Different uses of Blistering Ammannia
- Aquatic ornamental plant: Because it has pretty pink or purple flowers and thin leaves, Blistering Ammannia is often used in water gardens and ponds.
- Water quality improvement: Blistering Ammannia is known to take in extra nutrients like nitrates and phosphates from the water. This stops algae from growing and makes the water better. Heavy metals can be taken out of polluted water with the help of Ammannia baccifera.
- Medicinal properties: Different parts of the Blistering Ammannia plant are used in traditional medicine to treat stomachaches, diarrhea, and fever. The plant’s leaves, stems, and sap are often used in herbal medicines.
- Natural habitat for aquatic animals: Small fish and snails live in Blistering Ammannia because it is a natural home for them.
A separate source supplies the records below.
(** * Reference-integrity engine of the DAO AI Builder front end

    A shallow embedding of [frontend/src/utils/dependency-check.ts] (the
    Reference Codec, Graph Walker and Dependency Finder) and of
    [frontend/src/utils/safe-delete.ts] (the Deletion Validator and the
    deletion orchestration), with the properties the specification states
    about them.

    Modelling conventions.
    - A configuration document is a JSON tree ([value]).  An object is the
      list of its own enumerable properties in enumeration order (the order
      [Object.entries] and [JSON.stringify] follow); JavaScript's [undefined]
      is [None] in [option value].
    - Numbers are the integers; strings are sequences of 8-bit characters.
    - A read by a fixed name sees own properties: none of the names the
      sources read is one a prototype provides.  A read by a key computed
      at run time also sees what the prototype provides ([qindex]).
    - Code that can raise returns an [outcome]. *)

From Stdlib Require Import ZArith List String Ascii Bool Lia.
From Stdlib Require Import DecimalString DecimalFacts DecimalPos DecimalN DecimalZ.
From stdpp Require Import base option list strings gmap.

Local Open Scope string_scope.
#[local] Arguments String.append !_ _ / : simpl nomatch.

(** ** JSON trees *)

#[local] Unset Elimination Schemes.
Inductive value : Type :=
| JNull
| JBool (b : bool)
| JNum (n : Z)
| JStr (s : string)
| JArr (items : list value)
| JObj (fields : list (string * value)).
#[local] Set Elimination Schemes.

(** Induction principle that reaches below arrays and objects. *)
Section value_induction.
Variable P : value -> Prop.
Hypothesis Hnull : P JNull.
Hypothesis Hbool : forall b, P (JBool b).
Hypothesis Hnum : forall n, P (JNum n).
Hypothesis Hstr : forall s, P (JStr s).
Hypothesis Harr : forall items, Forall P items -> P (JArr items).
Hypothesis Hobj : forall fields, Forall (fun kv => P (snd kv)) fields -> P (JObj fields).

Fixpoint value_ind' (v : value) : P v :=
  match v with
  | JNull => Hnull
  | JBool b => Hbool b
  | JNum n => Hnum n
  | JStr s => Hstr s
  | JArr items =>
      Harr items
        ((fix go (l : list value) : Forall P l :=
            match l with
            | [] => @List.Forall_nil _ P
            | x :: l' => @List.Forall_cons _ P x l' (value_ind' x) (go l')
            end) items)
  | JObj fields =>
      Hobj fields
        ((fix go (l : list (string * value)) : Forall (fun kv => P (snd kv)) l :=
            match l with
            | [] => @List.Forall_nil _ _
            | kv :: l' => @List.Forall_cons _ _ kv l' (value_ind' (snd kv)) (go l')
            end) fields)
  end.
End value_induction.

(** ** Outcomes of code that may throw *)

(** A thrown value is either an [Error] instance carrying its [message], or
    some other value (for which [instanceof Error] is false). *)
Inductive exn : Type :=
| JsError (message : string)
| NonError.

Inductive outcome (A : Type) : Type :=
| Returns (a : A)
| Throws (e : exn).
Arguments Returns {A} a.
Arguments Throws {A} e.

#[global] Instance outcome_ret : MRet outcome := fun A a => Returns a.
#[global] Instance outcome_bind : MBind outcome := fun A B f m =>
  match m with
  | Returns a => f a
  | Throws e => Throws e
  end.

(** [try { body } catch (error) { handler }] *)
Definition try_catch {A} (body : outcome A) (handler : exn -> outcome A) : outcome A :=
  match body with
  | Returns a => Returns a
  | Throws e => handler e
  end.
- Soil conservation: The roots of the plant help stop soil erosion in water parks and other places where water is present because they grow quickly and stop erosion.
- Livestock feed: People know that the plant is a good source of food for animals, especially in dry places where there may not be much else to eat.
- Biological indicator: Blistering Ammannia can be used to tell how good the water is from a biological point of view. It can tell when the water quality is getting worse because it is sensitive to changes in the pH and chemical levels of the water.
- Aquatic weed control: Blistering Ammannia is a nice plant for aquariums and water parks, but it can take over natural bodies of water if it is not kept in check. When this happens, it can be used as a natural way to get rid of other marine weeds by outcompeting them for food.
- In some parts of India, leaves are used to make a dish called “tambdi bhaji,” which is a type of stir-fry that usually includes a range of local vegetables and spices.
- The leaves add flavor and structure to the dish. They are said to taste a little bit bitter.
- In some places of Africa, the leaves and stems are sometimes cooked and eaten as a vegetable. They can also be used to fill savory pastries.
- Sometimes the young leaves are cooked and eaten as a veggie.
- The plant is sometimes grown in yards and parks as an ornamental plant because its red berries and leaves look nice.
- It can help get rid of pollutants in soil and water.
- Some people think it kills insects, which could make it useful for pest control.
- It is a beautiful plant that can grow in both ponds and tanks.
- The plant can also grow in dirt, but it grows best when its roots are partly in water.